Algorithmic Accountability and the Litigation of Predictive Failures
Systemic Error in Automated Decision Systems
The public conversation about artificial intelligence has focused heavily on hallucinations, on systems fabricating case citations or inventing facts. That problem is real. But it is not the most consequential form of AI failure now reaching the courts. The more pervasive category is predictive error. Systems that do not invent information, but that get the answer wrong. An algorithm that denies a Medicare patient post-acute care based on a recovery timeline disconnected from clinical reality. A fraud-detection system that accuses 40,000 people of welfare fraud with a 93% false positive rate. A hiring tool that tells a deaf applicant to practise active listening.
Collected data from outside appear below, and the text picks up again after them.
(** * Real-time speech translation system: a shallow embedding

    The Python sources modelled here are
    - [config/settings.py]        (module [Settings]),
    - [modules/translator.py]     (module [Translator]),
    - [models/model_manager.py]   (module [ModelManager]),
    - [modules/text_to_speech.py] (module [TTS]),
    - [modules/audio_capture.py]  (module [AudioCapture]),
    - [modules/pipeline.py]       (module [Pipeline]),
    - the language selection of [main.py] (module [MainUI]).

    Python [str] values are sequences of Unicode code points; they are
    modelled as lists of integers.  Python [int] is unbounded and is
    modelled by [Z].  Methods are computations over the object they
    belong to: they return or raise, change the object and emit events
    (callbacks made, calls into pygame, edge-tts, FunASR, the thread
    library).  What the outside answers is given by an [Env] record per
    module.  Only exceptions of class [Exception] are modelled, and
    sequential behaviour only: a worker thread is represented by the
    [running] flag of its service, by the events of its start and join
    and by a flag that tells whether it is still alive; whether a
    [join] with a timeout finds the thread ended is an answer of the
    environment.  One turn of the translation worker is module
    [TranslatorWork], the catalogue of voices of the speech module is
    module [Voices].  Float-valued statistics are left out.

    The modules are followed by the notions the statements use
    ([Notions], [MoreNotions]), by sample objects ([Samples],
    [MoreSamples]) and by the properties. *)

From Stdlib Require Import ZArith Lia String Ascii List Bool.
From stdpp Require Import gmap strings list sorting lexico orders.

(* ===================================================================== *)
(** * Python values *)
(* ===================================================================== *)

(** A Python string: the list of its code points. *)
Definition pystr : Type := list Z.

(** An ASCII literal as a Python string. *)
Definition lit (s : string) : pystr :=
  map (fun a => Z.of_N (N_of_ascii a)) (list_ascii_of_string s).

(** Exceptions of class [Exception] that the modelled code can meet. *)
Inductive exn : Type :=
| AttributeError
| ValueError
| KeyError
| NoAudioReceived
| RuntimeError (code : nat).

(** The result of running a piece of Python: a value or a raised
    exception. *)
Inductive outcome (A : Type) : Type :=
| Ok (a : A)
| Raised (e : exn).
Arguments Ok {A} a.
Arguments Raised {A} e.

Definition is_ok {A} (o : outcome A) : bool :=
  match o with Ok _ => true | Raised _ => false end.

Module Py.
Local Open Scope Z_scope.

(** [len(s)] *)
Definition len (s : pystr) : Z := Z.of_nat (length s).

(** The characters [str.strip()] removes: those for which
    [str.isspace()] holds. *)
Definition is_space (c : Z) : bool :=
  ((9 <=? c) && (c <=? 13)) || ((28 <=? c) && (c <=? 32))
  || (c =? 133) || (c =? 160) || (c =? 5760)
  || ((8192 <=? c) && (c <=? 8202))
  || (c =? 8232) || (c =? 8233) || (c =? 8239) || (c =? 8287)
  || (c =? 12288).

Fixpoint lstrip (s : pystr) : pystr :=
  match s with
  | c :: s' => if is_space c then lstrip s' else s
  | [] => []
  end.

Definition rstrip (s : pystr) : pystr := rev (lstrip (rev s)).

(** [s.strip()] *)
Definition strip (s : pystr) : pystr := rstrip (lstrip s).

(** Truth value of a string: non-empty. *)
Definition truthy (s : pystr) : bool :=
  match s with [] => false | _ :: _ => true end.

(** [not s.strip()] is the blank test used throughout the code. *)
Definition blank (s : pystr) : bool := negb (truthy (strip s)).

(** Normalisation of a slice bound against a length, as CPython does
    for [s[i:]] and for the [start]/[end] arguments of [rfind]. *)
Definition norm_index (i n : Z) : Z :=
  if i <? 0 then Z.max 0 (i + n) else Z.min i n.

(** [s[i:]] *)
Definition slice_from (s : pystr) (i : Z) : pystr :=
  drop (Z.to_nat (norm_index i (len s))) s.

(** [s[:i]] *)
Definition slice_to (s : pystr) (i : Z) : pystr :=
  take (Z.to_nat (norm_index i (len s))) s.

(** Scan of [rfind]: [i] is the index of the head of [s], [acc] the
    last match seen so far. *)
Fixpoint rfind_scan (c : Z) (s : pystr) (i lo hi acc : Z) : Z :=
  match s with
  | [] => acc
  | x :: s' =>
      rfind_scan c s' (i + 1) lo hi
        (if (x =? c) && (lo <=? i) && (i <? hi) then i else acc)
  end.

(** [s.rfind(c, start, stop)] for a one-character needle: the highest
    index in the normalised window holding [c], or [-1]. *)
Definition rfind (c : Z) (s : pystr) (start stop : Z) : Z :=
  rfind_scan c s 0 (norm_index start (len s)) (norm_index stop (len s)) (-1).

(** [s.split(sep)] for a one-character separator; [cur] is the piece
    being read, in reverse. *)
Fixpoint split_scan (sep : Z) (s : pystr) (cur : pystr) : list pystr :=
  match s with
  | [] => [rev cur]
  | x :: s' =>
      if x =? sep then rev cur :: split_scan sep s' []
      else split_scan sep s' (x :: cur)
  end.

Definition split (sep : Z) (s : pystr) : list pystr := split_scan sep s [].

(** The character class [[.!?。！？]] of the two regular expressions in
    the translator. *)
Definition sentence_mark (c : Z) : bool :=
  (c =? 46) || (c =? 33) || (c =? 63)
  || (c =? 12290) || (c =? 65281) || (c =? 65311).

(** [re.search(r'[.!?。！？]', s)] as a truth value. *)
Definition search_mark (s : pystr) : bool := existsb sentence_mark s.

(** [re.search(r'[.!?。！？]$', s)] as a truth value: [$] matches at the
    end of the string and just before a final newline. *)
Definition search_mark_at_end (s : pystr) : bool :=
  match rev s with
  | [] => false
  | c :: r =>
      sentence_mark c
      || ((c =? 10) && match r with c' :: _ => sentence_mark c' | [] => false end)
  end.

(** Order of [sorted] on strings: lexicographic on code points. *)
Definition str_le (x y : pystr) : Prop := lexico x y ∨ x = y.

#[global] Instance str_le_dec x y : Decision (str_le x y).
Proof. unfold str_le. apply _. Defined.

(** [sorted(list(s))] for a set of strings. *)
Definition sorted_set (s : gset pystr) : list pystr :=
  merge_sort str_le (elements s).
End Py.

(* ===================================================================== *)
(** * Effects: state, emitted events and exceptions *)
(* ===================================================================== *)

(** A computation over a mutable object of type [S]: it returns a value or
    raises, leaves the object in a new state (mutations made before a
    raise persist, as in Python) and emits events of type [E]. *)
Definition M (E S A : Type) : Type := S → outcome A * S * list E.

Definition ret {E S A} (a : A) : M E S A := λ s, (Ok a, s, []).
These are not glitches, they are the products of systems designed to apply statistical averages to individual circumstances and the litigation they have generated is redefining how courts allocate responsibility for automated decisions. This article examines predictive failures across healthcare, insurance, employment, public benefits, criminal justice, real estate and securities markets, identifies the legal doctrines emerging from the resulting litigation and assesses the accountability frameworks that are beginning to take shape.
Healthcare and Insurance
The nH Predict Algorithm and Medicare Advantage
The litigation involving UnitedHealthcare and its nH Predict algorithm is the most prominent example of a predictive system producing systematically incorrect outcomes in healthcare. nH Predict was developed to forecast how long patients would require care in skilled nursing facilities or post-acute settings. The tool generated recovery timelines that were then used as the basis for coverage determinations.1,2
The problem was structural. nH Predict was calibrated to predict average length of stay, but it was applied as a functional ceiling on coverage. Internal investigations found that while the tool reduced average stays by 15% to 25%, it did so at the expense of accuracy.2 The plaintiffs allege that over 90% of patient claim denials generated by the algorithm were reversed when challenged through internal appeals or federal Administrative Law proceedings, an allegation the court treated as sufficient at the pleading stage and one UnitedHealth disputes.2 A reversal rate that high does not indicate a system identifying unnecessary care. It indicates a system systematically under-predicting the care required by legitimate patients.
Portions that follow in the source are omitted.